Print, exactly as written, every line from the first line of the records below through the line containing "let '(r, level')", and nothing further.

[Stored data entries]
■ ■ ■ ■
Fixpoint dayAhead_loop (self : EnergyOptimizer)
    (solarForecasts gridPrices : list num) (schedule : list TimeOfUse)
    (i : nat) (demands : list num) (level : num)
    : list (OptimizationResult * num) :=
  match demands with
  | [] => []
  | demand :: rest =>
      let '(r, level') :=
        dayAhead_step self solarForecasts gridPrices schedule i demand level in
      (r, level') ::
        dayAhead_loop self solarForecasts gridPrices schedule (S i) rest level'
  end.

Definition optimizeDayAhead (self : EnergyOptimizer)
    (demands solarForecasts gridPrices : list num)
    (schedule : list TimeOfUse) (initialBatteryLevel : num)
    : list OptimizationResult :=
  map fst
    (dayAhead_loop self solarForecasts gridPrices schedule 0 demands
       initialBatteryLevel).

(** [optimizeForRealTimePrice] *)
Definition optimizeForRealTimePrice
    (currentPrice averagePrice demandKwh solarKwh level : num)
    : PriceResponse :=
  let priceRatio := currentPrice ⊘ averagePrice in
  if (priceRatio >? Fl.lit (15 # 10)) && (level >? Fl.lit 10) then
    {| action := "use_battery";
       recommendation :=
         "Grid prices are high. Using battery storage to reduce costs.";
       potentialSavings := demandKwh ⊗ currentPrice ⊗ Fl.lit (7 # 10) |}
  else if (priceRatio <? Fl.lit (7 # 10)) && (solarKwh >? demandKwh) then
    {| action := "charge_battery";
       recommendation :=
         "Low grid prices and excess solar. Charging battery for later use.";
       potentialSavings :=
         (solarKwh ⊖ demandKwh) ⊗ (averagePrice ⊖ currentPrice) |}
  else if priceRatio >? Fl.lit (12 # 10) then
    {| action := "reduce_load";
       recommendation :=
         "Consider reducing non-essential loads during peak pricing.";
       potentialSavings := demandKwh ⊗ Fl.lit (1 # 10) ⊗ currentPrice |}
  else
    {| action := "maintain";
       recommendation := "Current pricing is optimal. No action needed.";
       potentialSavings := Fin 0 |}.

End Rounded.

(** ** Shared data and the [Math] functions *)

(** [Math.PI], [Math.sin] and [Math.sqrt] on finite arguments.  The
    rounded values a JavaScript engine returns are rationals; they are
    taken as given. *)
Class Math : Type := {
  Math_PI : Q;
  sinQ : Q -> Q;
  sqrtQ : Q -> Q
}.

(** [Math.sin(a)] *)
Definition Math_sin `{Math} (a : num) : num :=
  match a with
  | Fin x => Fin (sinQ x)
  | _ => NaN
  end.

(** [Math.sqrt(a)]: [NaN] below zero, zero at zero. *)
Definition Math_sqrt `{Math} (a : num) : num :=
  match a with
  | Fin x =>
      if Qltb x 0 then NaN
      else if Qeq_bool x 0 then Fin 0
      else Fin (sqrtQ x)
  | PInf => PInf
  | _ => NaN
  end.

(** A timestamp is a valid date: the number of whole hours since
    Thursday 1 January 1970, 00:00, local time. *)
Definition getHours (timestamp : Z) : Z := (timestamp mod 24)%Z.
Definition getDay (timestamp : Z) : Z := ((timestamp / 24 + 4) mod 7)%Z.

Record EnergyData : Type := {
  timestamp : Z;
  e_kwh : num;
  temperature : num;
  irradiance : num;
  windSpeed : num;
  occupancy : num;
  solarGeneration : option num
}.

(** The default of a read [data[i]]; every read of the source is within
    bounds, so it is never used. *)
Definition no_sample : EnergyData :=
  {| timestamp := 0; e_kwh := NaN; temperature := NaN; irradiance := NaN;
     windSpeed := NaN; occupancy := NaN; solarGeneration := None |}.

(** [a.slice(start, end)] for [0 <= start] and [0 <= end]. *)
Definition slice {A : Type} (a : list A) (start stop : nat) : list A :=
  skipn start (firstn stop a).

(** [a.slice(-n)]: the last [n] elements. *)
Definition slice_last {A : Type} (a : list A) (n : nat) : list A :=
  skipn (length a - n) a.

(** What a call does: it returns a value or throws an [Error]. *)
Inductive outcome (A : Type) : Type :=
  | Returned (a : A)
  | Thrown (message : string).
Arguments Returned {A} a.
Arguments Thrown {A} message.

(** ** The forecaster ([EnergyForecaster]) *)

Module Forecaster.

Record ForecastResult : Type := {
  nextHourDemand : num;
  solarAvailable : num;
  confidence : num
}.

(** [data[data.length - 1]].  The private methods are reached only from
    [forecastNextHour], with at least 48 samples. *)
Definition latest_of (data : list EnergyData) : EnergyData :=
  List.last data no_sample.

(** [l.reduce((sum, d) => sum + d.kwh, 0) / l.length] *)
Definition mean_kwh (l : list EnergyData) : num :=
  fold_left (fun sum d => sum + e_kwh d) l (Fin 0) / of_nat (length l).

Definition historicalPatternForecast (data : list EnergyData) : num :=
  let latest := latest_of data in
  let hour := getHours (timestamp latest) in
  let dayOfWeek := getDay (timestamp latest) in
  let similarPeriods :=
    List.filter (fun d => (getHours (timestamp d) =? hour)%Z
                     && (getDay (timestamp d) =? dayOfWeek)%Z) data in
  if (length similarPeriods <? 3)%nat then
    let sameHour :=
      List.filter (fun d => (getHours (timestamp d) =? hour)%Z) data in
    if (0 <? length sameHour)%nat then mean_kwh sameHour else e_kwh latest
  else
    let recent := slice_last similarPeriods 10 in
    let '(weightedSum, totalWeight) :=
      fold_left
        (fun (acc : num * num) (entry : nat * EnergyData) =>
           let weight := pow (Fin (11 # 10)) (fst entry) in
           (fst acc + e_kwh (snd entry) * weight, snd acc + weight))
        (combine (seq 0 (length recent)) recent) (Fin 0, Fin 0) in
    weightedSum / totalWeight.

Definition trendBasedForecast (data : list EnergyData) : num :=
  let recentData := slice_last data 24 in
  let values := map e_kwh recentData in
  let n := of_nat (length values) in
  let x := map of_nat (seq 0 (length values)) in
  let sumX := fold_left add x (Fin 0) in
  let sumY := fold_left add values (Fin 0) in
  let sumXY :=
    fold_left (fun sum (p : num * num) => sum + fst p * snd p)
      (combine x values) (Fin 0) in
  let sumXX := fold_left (fun sum xi => sum + xi * xi) x (Fin 0) in
  let slope := (n * sumXY - sumX * sumY) / (n * sumXX - sumX * sumX) in
  let intercept := (sumY - slope * sumX) / n in
  intercept + slope * n.

Definition weatherBasedForecast (data : list EnergyData) : num :=
  let latest := latest_of data in
  let recent := slice_last data 48 in
  let similarWeather :=
    List.filter (fun d =>
              (abs (temperature d - temperature latest) <? Fin 3)
              && (abs (irradiance d - irradiance latest) <? Fin 100))
      recent in
  if (length similarWeather <? 3)%nat then e_kwh latest
  else mean_kwh similarWeather.

Definition occupancyBasedForecast `{Math} (data : list EnergyData)
    (hour : Z) (isWeekend : bool) : num :=
  let nextHour := ((hour + 1) mod 24)%Z in
  let nextOccupancy :=
    if negb isWeekend && (7 <=? nextHour)%Z && (nextHour <=? 19)%Z then
      min (Fin 1)
        (Fin (1 # 10) + Fin (9 # 10) *
           Math_sin (Fin Math_PI * (of_Z nextHour - Fin 7) / Fin 12))
    else if isWeekend && (9 <=? nextHour)%Z && (nextHour <=? 17)%Z then
      Fin (3 # 10) + Fin (2 # 10) *
        Math_sin (Fin Math_PI * (of_Z nextHour - Fin 9) / Fin 8)
    else Fin 0 in
  let baseLoad := Fin 25 in
  let occupancyEffect := nextOccupancy * Fin 15 in
  baseLoad + occupancyEffect.

Definition forecastSolarGeneration `{Math} (data : list EnergyData) : num :=
  let latest := latest_of data in
  let nextHour := ((getHours (timestamp latest) + 1) mod 24)%Z in
  if (nextHour <? 6)%Z || (18 <? nextHour)%Z then Fin 0
  else
    let currentIrradiance := irradiance latest in
    let timeOfDayFactor :=
      Math_sin (Fin Math_PI * (of_Z nextHour - Fin 6) / Fin 12) in
    let predictedIrradiance :=
      currentIrradiance * Fin (8 # 10)
      + Fin 800 * timeOfDayFactor * Fin (2 # 10) in
    let predictedIrradiance :=
      if currentIrradiance <? Fin 200
      then predictedIrradiance * Fin (7 # 10)
      else predictedIrradiance in
    let panelEfficiency := Fin (18 # 100) in
    let panelArea := Fin 100 in
    let temperatureDerating :=
      max (Fin (7 # 10))
        (Fin 1 - (temperature latest - Fin 25) * Fin (4 # 1000)) in
    (predictedIrradiance / Fin 1000) * panelArea * panelEfficiency
    * temperatureDerating.

(** [|v[i] - v[i-1]|] for [i = 1 ..]. *)
Fixpoint abs_changes (values : list num) : list num :=
  match values with
  | a :: (b :: _) as rest => abs (b - a) :: abs_changes rest
  | _ => []
  end.

Definition calculateRecentVariability (data : list EnergyData) : num :=
  if (length data <? 2)%nat then Fin 0
  else
    let changes := abs_changes (map e_kwh data) in
    sum changes / of_nat (length changes).

Definition calculateWeatherConsistency (data : list EnergyData) : num :=
  if (length data <? 6)%nat then Fin (1 # 2)
  else
    let recent6 := slice_last data 6 in
    let tempChanges := abs_changes (map temperature recent6) in
    let irradianceChanges := abs_changes (map irradiance recent6) in
    let avgTempChange := sum tempChanges / of_nat (length tempChanges) in
    let avgIrradianceChange :=
      sum irradianceChanges / of_nat (length irradianceChanges) in
    let tempConsistency := max (Fin 0) (Fin 1 - avgTempChange / Fin 10) in
    let irradianceConsistency :=
      max (Fin 0) (Fin 1 - avgIrradianceChange / Fin 500) in
    (tempConsistency + irradianceConsistency) / Fin 2.

(** [values.reduce((sum, v) => sum + v, 0) / values.length] *)
Definition mean_of (values : list num) : num :=
  sum values / of_nat (length values).

(** [values.reduce((sum, v) => sum + Math.pow(v - mean, 2), 0) /
    values.length] *)
Definition variance_of (values : list num) (mean : num) : num :=
  fold_left (fun sum v => sum + pow (v - mean) 2) values (Fin 0)
  / of_nat (length values).

Definition calculateConfidence `{Math} (data : list EnergyData) : num :=
  let recent := slice_last data 48 in
  let values := map e_kwh recent in
  let mean := mean_of values in
  let variance := variance_of values mean in
  let coefficientOfVariation := Math_sqrt variance / mean in
  let dataCompleteness := of_nat (length recent) / Fin 48 in
  let recentVariability := calculateRecentVariability recent in
  let weatherConsistency := calculateWeatherConsistency recent in
  let stabilityScore := max (Fin 0) (Fin 1 - coefficientOfVariation) in
  let qualityScore := dataCompleteness in
  let consistencyScore := Fin 1 - recentVariability / Fin 100 in
  let weatherScore := weatherConsistency in
  stabilityScore * Fin (3 # 10) + qualityScore * Fin (2 # 10)
  + consistencyScore * Fin (3 # 10) + weatherScore * Fin (2 # 10).

Definition insufficient_history : string :=
  "Need at least 48 hours of data for accurate forecasting".

Definition forecastNextHour `{Math} (data : list EnergyData)
    : outcome ForecastResult :=
  if (length data <? 48)%nat then Thrown insufficient_history
  else
    let latest := latest_of data in
    let hour := getHours (timestamp latest) in
    let dayOfWeek := getDay (timestamp latest) in
    let isWeekend := (dayOfWeek =? 0)%Z || (dayOfWeek =? 6)%Z in
    let historicalForecast := historicalPatternForecast data in
    let trendForecast := trendBasedForecast data in
    let weatherForecast := weatherBasedForecast data in
    let occupancyForecast := occupancyBasedForecast data hour isWeekend in
    let nextHourDemand :=
      Fin (35 # 100) * historicalForecast
      + Fin (25 # 100) * trendForecast
      + Fin (25 # 100) * weatherForecast
      + Fin (15 # 100) * occupancyForecast in
    let solarAvailable := forecastSolarGeneration data in
    let confidence := calculateConfidence data in
    Returned
      {| nextHourDemand := max (Fin 5) nextHourDemand;
         solarAvailable := max (Fin 0) solarAvailable;
         confidence := min (Fin (98 # 100)) (max (Fin (65 # 100)) confidence) |}.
■ ■ ■ ■
Your solution:
Fixpoint dayAhead_loop (self : EnergyOptimizer)
    (solarForecasts gridPrices : list num) (schedule : list TimeOfUse)
    (i : nat) (demands : list num) (level : num)
    : list (OptimizationResult * num) :=
  match demands with
  | [] => []
  | demand :: rest =>
      let '(r, level') :=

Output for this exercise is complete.